(Exercise brief): Every record must be restated exactly as written.
┄┄┄┄┄┄┄┄┄┄
Lemma handleUpdate_denote w :
  wf w → daemonset_exists w → modules_exist w →
  denote serve (handleUpdate onload) w =
  (Done (phase_of (spec_update onload w).1), (spec_update onload w).2).
Proof using laws.
  intros Hw Hd [Hm Hs]. unfold handleUpdate, spec_update, then_do.
  rewrite denote_bind, handleDevicePluginUpdate_denote by done.
  destruct (spec_updateDaemonSet onload w) as [[] w1] eqn:H1; [|done|done].
  apply spec_updateDaemonSet_nothing in H1 as ->. nothing_done.
  unfold handleModuleUpdate. rewrite !denote_bind, (patchOrDeleteModule_denote KmmOnload) by done.
  destruct (spec_updateModule onload KmmOnload _ _ w) as [[] w1] eqn:H1; [|done|done].
  apply spec_updateModule_nothing in H1 as ->. nothing_done.
  rewrite (patchOrDeleteModule_denote KmmSFC) by done.
  destruct (spec_updateModule onload KmmSFC _ _ w) as [[] w1] eqn:H1; [|done|done].
  apply spec_updateModule_nothing in H1 as ->. apply upgradeNext_denote.
Qed.

Lemma then_phase_denote (p : prog clientS phase_result) (f : transform) k w :
  denote serve p w = (Done (phase_of (f w).1), (f w).2) →
  denote serve (then_phase p k) w =
  match f w with
  | (Nothing, w') => denote serve k w'
  | (v, w') => (Done (result_of v, None), w')
  end.
Proof. intros Hp. unfold then_phase. rewrite denote_bind, Hp. by destruct (f w) as [[] w']. Qed.

Lemma reconcile_onload_denote image w :
  wf w → meta_DeletionTimestamp (onload_meta onload) = None → name_too_long onload = false →
  denote serve (reconcile_onload image onload) w =
  let '(v, w') := spec_live image onload w in (Done (result_of v, None), w').
Proof using laws.
  intros Hw Hd Hn. unfold reconcile_onload, spec_live, then_do. rewrite Hd, Hn. simpl non_nil. cbv beta iota.
  erewrite then_phase_denote by by apply addKmmLabelsToNodes_implements.
  apply wf_spec_addKmm in Hw. destruct (spec_addKmm onload w) as [[] w1]; [|done|done]. simpl in Hw.
  erewrite then_phase_denote by by apply createAndAddModules_implements.
  destruct (spec_createModules onload w1) as [[] w1'] eqn:H1; [|done|done].
  apply spec_createModules_nothing in H1 as [-> Hm].
  erewrite then_phase_denote by by apply addOnloadLabelsToNodes_implements.
  pose proof (wf_spec_addOnload w1 Hw) as Hw2. destruct (spec_addOnload_objects w1) as [Hmod _].
  destruct (spec_addOnload onload w1) as [[] w2]; [|done|done]. simpl in Hw2, Hmod.
  erewrite then_phase_denote by by apply createDevicePluginDaemonSet_implements.
  destruct (spec_createDaemonSet image onload w2) as [[] w3] eqn:H3; [|done|done].
  apply spec_createDaemonSet_nothing in H3 as [-> Hds].
  erewrite then_phase_denote by (apply handleUpdate_denote; [done|done|];
    unfold modules_exist, module_exists in *; by rewrite Hmod).
  by destruct (spec_update onload w2) as [[] w4].
Qed.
┄┄┄┄┄┄┄┄┄┄
(Response to this exercise):
Lemma handleUpdate_denote w :
  wf w → daemonset_exists w → modules_exist w →
  denote serve (handleUpdate onload) w =
  (Done (phase_of (spec_update onload w).1), (spec_update onload w).2).
Proof using laws.
  intros Hw Hd [Hm Hs]. unfold handleUpdate, spec_update, then_do.
  rewrite denote_bind, handleDevicePluginUpdate_denote by done.
  destruct (spec_updateDaemonSet onload w) as [[] w1] eqn:H1; [|done|done].
  apply spec_updateDaemonSet_nothing in H1 as ->. nothing_done.
  unfold handleModuleUpdate. rewrite !denote_bind, (patchOrDeleteModule_denote KmmOnload) by done.
  destruct (spec_updateModule onload KmmOnload _ _ w) as [[] w1] eqn:H1; [|done|done].
  apply spec_updateModule_nothing in H1 as ->. nothing_done.
  rewrite (patchOrDeleteModule_denote KmmSFC) by done.
  destruct (spec_updateModule onload KmmSFC _ _ w) as [[] w1] eqn:H1; [|done|done].
  apply spec_updateModule_nothing in H1 as ->. apply upgradeNext_denote.
Qed.

Lemma then_phase_denote (p : prog clientS phase_result) (f : transform) k w :
  denote serve p w = (Done (phase_of (f w).1), (f w).2) →
  denote serve (then_phase p k) w =
  match f w with
  | (Nothing, w') => denote serve k w'
  | (v, w') => (Done (result_of v, None), w')
  end.
Proof. intros Hp. unfold then_phase. rewrite denote_bind, Hp. by destruct (f w) as [[] w']. Qed.

Lemma reconcile_onload_denote image w :
  wf w → meta_DeletionTimestamp (onload_meta onload) = None → name_too_long onload = false →
  denote serve (reconcile_onload image onload) w =
  let '(v, w') := spec_live image onload w in (Done (result_of v, None), w').
Proof using laws.
  intros Hw Hd Hn. unfold reconcile_onload, spec_live, then_do. rewrite Hd, Hn. simpl non_nil. cbv beta iota.
  erewrite then_phase_denote by by apply addKmmLabelsToNodes_implements.
  apply wf_spec_addKmm in Hw. destruct (spec_addKmm onload w) as [[] w1]; [|done|done]. simpl in Hw.
  erewrite then_phase_denote by by apply createAndAddModules_implements.
  destruct (spec_createModules onload w1) as [[] w1'] eqn:H1; [|done|done].
  apply spec_createModules_nothing in H1 as [-> Hm].
  erewrite then_phase_denote by by apply addOnloadLabelsToNodes_implements.
  pose proof (wf_spec_addOnload w1 Hw) as Hw2. destruct (spec_addOnload_objects w1) as [Hmod _].
  destruct (spec_addOnload onload w1) as [[] w2]; [|done|done]. simpl in Hw2, Hmod.
  erewrite then_phase_denote by by apply createDevicePluginDaemonSet_implements.
  destruct (spec_createDaemonSet image onload w2) as [[] w3] eqn:H3; [|done|done].
  apply spec_createDaemonSet_nothing in H3 as [-> Hds].
  erewrite then_phase_denote by (apply handleUpdate_denote; [done|done|];
    unfold modules_exist, module_exists in *; by rewrite Hmod).
  by destruct (spec_update onload w2) as [[] w4].
Qed.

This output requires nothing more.